* _Input_:
╭──
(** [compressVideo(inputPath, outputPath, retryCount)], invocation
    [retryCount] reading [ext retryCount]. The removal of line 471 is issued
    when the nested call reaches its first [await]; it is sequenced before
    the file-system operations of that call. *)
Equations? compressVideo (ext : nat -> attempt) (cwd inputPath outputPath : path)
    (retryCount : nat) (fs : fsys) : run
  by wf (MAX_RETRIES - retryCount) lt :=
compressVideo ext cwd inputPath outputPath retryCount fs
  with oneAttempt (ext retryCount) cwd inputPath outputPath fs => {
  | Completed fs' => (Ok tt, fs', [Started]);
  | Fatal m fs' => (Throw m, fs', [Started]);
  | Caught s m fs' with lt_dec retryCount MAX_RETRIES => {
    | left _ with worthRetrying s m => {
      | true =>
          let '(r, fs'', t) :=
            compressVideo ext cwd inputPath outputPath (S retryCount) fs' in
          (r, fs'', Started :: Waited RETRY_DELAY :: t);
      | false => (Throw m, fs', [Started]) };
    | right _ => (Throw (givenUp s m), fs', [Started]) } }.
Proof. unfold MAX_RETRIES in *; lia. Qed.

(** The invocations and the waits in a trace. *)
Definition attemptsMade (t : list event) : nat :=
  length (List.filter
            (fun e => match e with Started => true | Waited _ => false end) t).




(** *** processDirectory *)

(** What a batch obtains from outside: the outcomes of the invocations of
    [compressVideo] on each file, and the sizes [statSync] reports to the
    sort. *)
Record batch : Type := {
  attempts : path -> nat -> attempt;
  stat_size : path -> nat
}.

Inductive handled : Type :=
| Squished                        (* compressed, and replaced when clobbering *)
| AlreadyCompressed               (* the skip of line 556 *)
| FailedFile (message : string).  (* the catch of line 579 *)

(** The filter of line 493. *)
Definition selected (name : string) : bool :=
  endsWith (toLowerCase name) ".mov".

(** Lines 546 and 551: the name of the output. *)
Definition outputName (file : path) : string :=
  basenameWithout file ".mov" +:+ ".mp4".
╰──
╭──
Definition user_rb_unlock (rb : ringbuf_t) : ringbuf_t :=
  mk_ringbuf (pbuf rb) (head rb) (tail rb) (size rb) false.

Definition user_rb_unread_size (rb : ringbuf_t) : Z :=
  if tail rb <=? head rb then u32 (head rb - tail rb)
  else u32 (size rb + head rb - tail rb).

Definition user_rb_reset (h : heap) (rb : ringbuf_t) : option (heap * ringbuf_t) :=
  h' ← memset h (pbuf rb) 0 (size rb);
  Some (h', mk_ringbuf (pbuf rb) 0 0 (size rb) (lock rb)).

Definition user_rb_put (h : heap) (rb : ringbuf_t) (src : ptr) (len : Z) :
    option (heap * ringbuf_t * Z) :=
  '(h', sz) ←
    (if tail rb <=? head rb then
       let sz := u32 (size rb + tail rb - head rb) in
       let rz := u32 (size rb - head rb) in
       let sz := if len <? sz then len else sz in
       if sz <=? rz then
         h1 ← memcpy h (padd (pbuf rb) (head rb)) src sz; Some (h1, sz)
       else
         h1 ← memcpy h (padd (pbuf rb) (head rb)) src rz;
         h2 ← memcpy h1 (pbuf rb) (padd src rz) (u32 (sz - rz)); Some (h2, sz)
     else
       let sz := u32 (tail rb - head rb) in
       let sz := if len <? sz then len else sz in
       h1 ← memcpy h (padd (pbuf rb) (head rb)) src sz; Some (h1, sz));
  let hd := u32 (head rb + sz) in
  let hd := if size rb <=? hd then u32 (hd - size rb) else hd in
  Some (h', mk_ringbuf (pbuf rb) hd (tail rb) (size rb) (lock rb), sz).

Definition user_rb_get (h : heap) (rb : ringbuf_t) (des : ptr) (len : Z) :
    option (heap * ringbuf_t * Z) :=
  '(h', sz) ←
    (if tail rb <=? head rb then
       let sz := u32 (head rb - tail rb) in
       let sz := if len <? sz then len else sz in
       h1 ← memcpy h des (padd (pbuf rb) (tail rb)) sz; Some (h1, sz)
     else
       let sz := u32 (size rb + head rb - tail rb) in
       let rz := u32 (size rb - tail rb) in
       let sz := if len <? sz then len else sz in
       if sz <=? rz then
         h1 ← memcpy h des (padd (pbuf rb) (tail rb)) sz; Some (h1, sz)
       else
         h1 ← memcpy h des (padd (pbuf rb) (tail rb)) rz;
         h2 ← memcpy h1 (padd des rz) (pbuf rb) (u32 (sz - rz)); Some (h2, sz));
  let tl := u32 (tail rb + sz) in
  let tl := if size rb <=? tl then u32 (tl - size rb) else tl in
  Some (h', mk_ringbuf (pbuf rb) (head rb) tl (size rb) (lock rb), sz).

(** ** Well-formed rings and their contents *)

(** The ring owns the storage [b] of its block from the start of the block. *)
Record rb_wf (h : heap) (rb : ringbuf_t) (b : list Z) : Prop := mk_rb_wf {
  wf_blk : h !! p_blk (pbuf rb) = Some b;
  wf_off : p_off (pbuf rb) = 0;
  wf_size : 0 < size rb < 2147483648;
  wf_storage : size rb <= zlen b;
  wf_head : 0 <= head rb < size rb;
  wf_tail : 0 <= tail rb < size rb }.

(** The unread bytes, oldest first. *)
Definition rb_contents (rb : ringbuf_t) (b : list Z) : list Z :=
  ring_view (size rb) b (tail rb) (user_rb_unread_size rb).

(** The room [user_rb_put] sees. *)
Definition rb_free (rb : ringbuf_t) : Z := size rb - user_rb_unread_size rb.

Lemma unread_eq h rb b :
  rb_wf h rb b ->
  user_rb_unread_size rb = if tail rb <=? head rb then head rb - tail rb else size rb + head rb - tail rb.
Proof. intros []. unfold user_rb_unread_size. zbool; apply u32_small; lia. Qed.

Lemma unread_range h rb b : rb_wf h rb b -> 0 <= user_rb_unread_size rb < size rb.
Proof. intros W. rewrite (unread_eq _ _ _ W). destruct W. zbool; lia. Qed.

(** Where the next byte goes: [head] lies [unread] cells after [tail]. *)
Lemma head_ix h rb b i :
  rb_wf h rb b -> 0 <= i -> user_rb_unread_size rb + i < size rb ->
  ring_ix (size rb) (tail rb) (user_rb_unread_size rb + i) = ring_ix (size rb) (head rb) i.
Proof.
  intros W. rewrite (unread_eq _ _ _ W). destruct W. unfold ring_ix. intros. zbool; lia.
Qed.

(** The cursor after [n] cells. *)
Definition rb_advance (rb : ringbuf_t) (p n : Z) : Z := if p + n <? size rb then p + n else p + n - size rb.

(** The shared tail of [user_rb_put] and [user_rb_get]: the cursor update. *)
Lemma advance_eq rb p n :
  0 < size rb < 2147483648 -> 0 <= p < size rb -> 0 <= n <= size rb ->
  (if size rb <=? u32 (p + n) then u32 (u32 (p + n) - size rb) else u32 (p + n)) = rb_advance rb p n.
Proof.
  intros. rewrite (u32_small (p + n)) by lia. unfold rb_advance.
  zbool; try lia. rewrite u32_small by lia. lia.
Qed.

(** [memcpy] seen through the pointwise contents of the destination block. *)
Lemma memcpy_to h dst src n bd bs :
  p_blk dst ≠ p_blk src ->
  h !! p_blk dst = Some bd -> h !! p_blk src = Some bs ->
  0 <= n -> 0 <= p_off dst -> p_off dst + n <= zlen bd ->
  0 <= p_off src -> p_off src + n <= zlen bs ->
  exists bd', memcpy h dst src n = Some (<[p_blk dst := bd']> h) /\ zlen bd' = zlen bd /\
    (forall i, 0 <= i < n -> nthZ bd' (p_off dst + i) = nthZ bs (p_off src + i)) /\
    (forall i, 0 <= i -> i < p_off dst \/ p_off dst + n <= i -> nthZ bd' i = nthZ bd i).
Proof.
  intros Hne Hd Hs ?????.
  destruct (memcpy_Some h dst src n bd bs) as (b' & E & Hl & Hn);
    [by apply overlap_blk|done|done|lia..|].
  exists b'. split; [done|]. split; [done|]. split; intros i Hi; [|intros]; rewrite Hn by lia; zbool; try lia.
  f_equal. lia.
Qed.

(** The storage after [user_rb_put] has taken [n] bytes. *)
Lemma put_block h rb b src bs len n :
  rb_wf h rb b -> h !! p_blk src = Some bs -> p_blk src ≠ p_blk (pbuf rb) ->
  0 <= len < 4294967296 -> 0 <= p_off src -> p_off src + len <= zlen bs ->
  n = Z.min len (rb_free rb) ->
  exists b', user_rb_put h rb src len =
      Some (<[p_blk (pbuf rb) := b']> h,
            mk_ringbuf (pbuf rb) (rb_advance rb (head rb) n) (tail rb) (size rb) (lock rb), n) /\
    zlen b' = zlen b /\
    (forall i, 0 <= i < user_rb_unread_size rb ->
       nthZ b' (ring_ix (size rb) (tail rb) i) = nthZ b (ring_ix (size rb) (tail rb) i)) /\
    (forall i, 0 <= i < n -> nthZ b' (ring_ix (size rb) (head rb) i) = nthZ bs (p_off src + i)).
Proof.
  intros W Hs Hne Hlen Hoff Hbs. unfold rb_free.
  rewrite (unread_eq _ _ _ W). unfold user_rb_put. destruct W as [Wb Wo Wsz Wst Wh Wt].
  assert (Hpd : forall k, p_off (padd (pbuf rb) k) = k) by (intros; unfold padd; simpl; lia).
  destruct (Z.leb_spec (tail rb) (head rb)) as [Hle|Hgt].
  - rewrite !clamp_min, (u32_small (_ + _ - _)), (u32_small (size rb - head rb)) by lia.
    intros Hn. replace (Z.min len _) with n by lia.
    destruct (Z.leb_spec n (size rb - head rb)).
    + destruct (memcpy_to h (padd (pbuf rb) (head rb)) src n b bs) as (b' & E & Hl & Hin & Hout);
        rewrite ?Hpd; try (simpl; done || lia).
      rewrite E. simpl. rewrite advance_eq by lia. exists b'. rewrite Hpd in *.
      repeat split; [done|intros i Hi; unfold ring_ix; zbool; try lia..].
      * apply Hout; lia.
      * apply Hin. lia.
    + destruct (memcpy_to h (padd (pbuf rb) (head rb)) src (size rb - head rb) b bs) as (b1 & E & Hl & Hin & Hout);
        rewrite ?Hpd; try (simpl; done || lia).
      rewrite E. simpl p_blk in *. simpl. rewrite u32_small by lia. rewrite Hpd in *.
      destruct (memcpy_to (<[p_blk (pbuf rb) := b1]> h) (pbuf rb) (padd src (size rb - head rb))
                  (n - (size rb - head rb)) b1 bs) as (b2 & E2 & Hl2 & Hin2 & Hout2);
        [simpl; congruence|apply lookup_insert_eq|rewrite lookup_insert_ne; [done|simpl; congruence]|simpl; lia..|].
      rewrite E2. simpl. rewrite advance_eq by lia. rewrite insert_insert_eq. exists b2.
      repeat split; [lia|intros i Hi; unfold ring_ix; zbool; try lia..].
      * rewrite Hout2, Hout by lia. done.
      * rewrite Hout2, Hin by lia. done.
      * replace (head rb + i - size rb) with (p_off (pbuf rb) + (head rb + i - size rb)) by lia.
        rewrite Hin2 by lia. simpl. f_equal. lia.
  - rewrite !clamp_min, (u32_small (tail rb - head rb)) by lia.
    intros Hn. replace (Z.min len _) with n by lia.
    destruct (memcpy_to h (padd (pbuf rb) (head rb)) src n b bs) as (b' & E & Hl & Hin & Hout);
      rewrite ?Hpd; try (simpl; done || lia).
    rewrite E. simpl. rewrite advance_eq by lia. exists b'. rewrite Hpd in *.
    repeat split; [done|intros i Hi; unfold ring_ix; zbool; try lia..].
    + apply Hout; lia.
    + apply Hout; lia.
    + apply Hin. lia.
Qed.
╰──
* _Directions_: Once a line of the records is found to contain "first", copy it out.

* _Task output_:
    when the nested call reaches its first [await]; it is sequenced before
(** The unread bytes, oldest first. *)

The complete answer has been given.